Kehadiran Mas Boy malam itu di acara Workshop kepenulisan
PC IMM Malang menjadi sangat berbeda. Biasanya, Mas Boy berbicara soal Hukum
Islam, plus seperangkat teori-teori ilmiah dari para pemikir dunia. Malam itu,
Mas Boy banyak menceritakan pengalaman menulisnya, sekaligus bercerita perihal
dua buah novel yang ia tulis. Sang penakluk ombak dan kembaran [atau kumbara]
kalau saya tak salah dengar.
Sangat jarang sekali intelektual yang menulis Novel,
karena Novel selalu diasosiasikan dengan sesuatu yang fiktif. Namun ada
beberapa intelektual yang juga menulis novel. Contohnya adalah Kuntowijoyo dan
Buya Hamka. Agaknya, Mas Boy ingin menggenapi aktivitas menulisnya dengan karya
sastra yang lebih cair untuk dibaca, yaitu dengan menulis novel.
Akhir-akhir ini, novel memang begitu menjamur. Tetapi
Novel yang ditulis Mas Boy tentu bukan sekedar novel hiburan. Melainkan novel
yang syarat dengan kritik sosial, kaya persepsi dan edukasi.
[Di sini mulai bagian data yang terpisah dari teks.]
Lemma read_conditions_yields dec P l :
  yields (λ o : option WitnessCondition, ∃ c, o = Some c ∧ P c) dec →
  yields (λ a, ∃ cs, a = map Some cs ∧ length cs = l ∧ Forall P cs) (read_conditions dec l).
Proof.
  intros Hd. induction l as [|l IH]; intros r a r' E Hr; cbn in E.
  { injection E as <- <-. split; [done|]. by exists []. }
  destruct (dec r) as [o r1] eqn:E1. destruct (read_conditions dec l r1) as [t r2] eqn:E2.
  injection E as <- <-. destruct (IH _ _ _ E2 Hr) as (Hr1 & cs & -> & <- & Hcs).
  destruct (Hd _ _ _ E1 Hr1) as (Hr0 & c & -> & Hc). split; [done|].
  exists (c :: cs). split; [done|]. split; [done|]. by constructor.
Qed.

Lemma readArray_yields dec P :
  yields (λ o : option WitnessCondition, ∃ c, o = Some c ∧ P c) dec →
  yields (λ a, ∃ cs, a = map Some cs ∧ 1 <= Z.of_nat (length cs) <= maxSubitems ∧ Forall P cs)
    (readArrayOfConditions dec).
Proof.
  intros Hd r a r' E Hr. unfold readArrayOfConditions in E.
  destruct (ReadVarUint r) as [l r1] eqn:E1.
  destruct (decide (l = 0)) as [->|Hl]; [by injection E as <- <-|].
  rewrite (bool_decide_eq_false_2 (l = 0)) in E by done.
  destruct (decide (maxSubitems < l)) as [Hm|Hm].
  { rewrite bool_decide_eq_true_2 in E by done. by injection E as <- <-. }
  rewrite bool_decide_eq_false_2 in E by done.
  destruct (read_conditions dec (Z.to_nat l) r1) as [t r2] eqn:E2.
  destruct (r_err r2) eqn:Er2; injection E as <- <-; [congruence|].
  destruct (read_conditions_yields _ _ _ Hd _ _ _ E2 Er2) as (Hr1 & cs & -> & Hlen & Hcs).
  destruct (yields_varuint _ _ _ E1 Hr1) as [Hr0 Hrange]. split; [done|].
  exists cs. split; [done|]. split; [|done]. lia.
Qed.

Lemma cond_yields d :
  yields (λ o, ∃ c, o = Some c ∧ cond_ok key_reduced d c) (decodeBinaryCondition d).
Proof.
  induction d as [|d IH]; intros r o r' E Hr; cbn [decodeBinaryCondition] in E.
  { by injection E as <- <-. }
  destruct (ReadB r) as [t r1] eqn:E1.
  destruct (r_err r1) eqn:Er1; [injection E as <- <-; congruence|].
  split; [by apply (yields_B r t r1)|]. clear E1.
  destruct (DecodeBinarySpecific (decodeBinaryCondition d) t r1) as [c r2] eqn:E2.
  destruct (r_err r2) eqn:Er2; injection E as <- <-; [congruence|].
  unfold DecodeBinarySpecific in E2. revert E2.
  destruct (bool_decide (t = 0x00)).
  { destruct (ReadBool r1). intros [= <- <-]. by eexists. }
  destruct (bool_decide (t = 0x01)).
  { destruct (decodeBinaryCondition d r1) as [o' r3] eqn:E3. intros [= <- <-].
    destruct (IH _ _ _ E3 Er2) as (_ & c' & -> & Hc). by eexists. }
  destruct (bool_decide (t = 0x02)).
  { destruct (readArrayOfConditions (decodeBinaryCondition d) r1) as [a r3] eqn:E3. intros [= <- <-].
    destruct (readArray_yields _ _ IH _ _ _ E3 Er2) as (_ & cs & -> & Hcs).
    rewrite mapM_id_Some. by eexists. }
  destruct (bool_decide (t = 0x03)).
  { destruct (readArrayOfConditions (decodeBinaryCondition d) r1) as [a r3] eqn:E3. intros [= <- <-].
    destruct (readArray_yields _ _ IH _ _ _ E3 Er2) as (_ & cs & -> & Hcs).
    rewrite mapM_id_Some. by eexists. }
  destruct (bool_decide (t = 0x18)).
  { destruct (ReadBytes Uint160Size r1) as [h r3] eqn:E3. intros [= <- <-].
    destruct (yields_bytes _ _ _ _ E3 Er2). by eexists. }
  destruct (bool_decide (t = 0x19)).
  { destruct (PublicKey_DecodeBinary P256 r1) as [k r3] eqn:E3. intros [= <- <-].
    destruct (yields_key _ _ _ E3 Er2). by eexists. }
  destruct (bool_decide (t = 0x20)).
  { intros [= <- <-]. by eexists. }
  destruct (bool_decide (t = 0x28)).
  { destruct (ReadBytes Uint160Size r1) as [h r3] eqn:E3. intros [= <- <-].
    destruct (yields_bytes _ _ _ _ E3 Er2). by eexists. }
  destruct (bool_decide (t = 0x29)); [|by intros [= <- <-]].
  destruct (PublicKey_DecodeBinary P256 r1) as [k r3] eqn:E3. intros [= <- <-].
  destruct (yields_key _ _ _ E3 Er2). by eexists.
Qed.

#[local] Arguments cond_ok : simpl never.
#[local] Arguments decodeBinaryCondition : simpl never.
#[local] Arguments cond_bytes : simpl never.

(** ** Rules and signers *)

Definition rule_ok (K : PublicKey → Prop) (w : WitnessRule) : Prop :=
  (wr_Action w = WitnessDeny ∨ wr_Action w = WitnessAllow) ∧
  ∃ c, wr_Condition w = Some c ∧ cond_ok K MaxConditionNesting c.

Definition rule_bytes (w : WitnessRule) : bytes :=
  z2b (wr_Action w) :: from_option cond_bytes [] (wr_Condition w).

#[export] Program Instance rule_serializable_ok : SerializableOk WitnessRule (rule_ok (key_ok P256)) := {|
  enc_bytes := rule_bytes;
|}.
Next Obligation.
  intros [a o] w (_ & c & [= ->] & Hc) Hw. cbn. unfold rule_EncodeBinary. cbn.
  rewrite emits_B by done. rewrite (cond_emits _ _ _ Hc) by done. cbn. by rewrite <- app_assoc.
Qed.
Next Obligation.
  intros [a o] rest (Ha & c & [= ->] & Hc). cbn in *. unfold rule_DecodeBinary, rule_bytes.
  unfold WitnessDeny, WitnessAllow in *. cbn. rewrite parses_B by lia.
  replace (bool_decide (r_err (mkReader (cond_bytes c ++ rest) None) = None) && bool_decide (a ≠ 0)
    && bool_decide (a ≠ 1)) with false.
  2: { destruct Ha as [-> | ->]; cbn; by rewrite ?andb_false_r. }
  unfold DecodeBinaryCondition. rewrite (cond_parses _ _ Hc). done.
Qed.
Novel tersebut
bisa menjadi bentuk aktualisasi dari pemikiran Mas Boy, hanya saja dikemas
lebih populis dan naratif.
Saya sendiri mengangumi beberapa novel ‘berat’ karangan
Pramoedya Ananta Toer. Selain itu, sejak SMA, saya sudah membaca beberapa novel
bermuatan gender karya NH. Dini, dan beberapa novel yang penuh kritik
sosial-budaya milik Buya Hamka. Meskipun saya kurang begitu paham, karena
membacanya pun atas dasar tuntutan akademik, kebetulan waktu SMA dulu saya
mengambil kelas bahasa.
Sekarang, saya mengandrungi novel-novel Dewi (Dee)
Lestari. Terutama serial supernova-nya, yang menurut saya adalah satu dari
sekian banyak novel yang mengandung banyak kritik sosial, mulai dari
percintaan, perselingkuhan, hingga kritik terhadap budaya. Kelebihan Dee
Lestari terlatak pada pemilahan diksi.
Tentu saya sangat senang ketika Mas Boy [Pradana Boy ZTF]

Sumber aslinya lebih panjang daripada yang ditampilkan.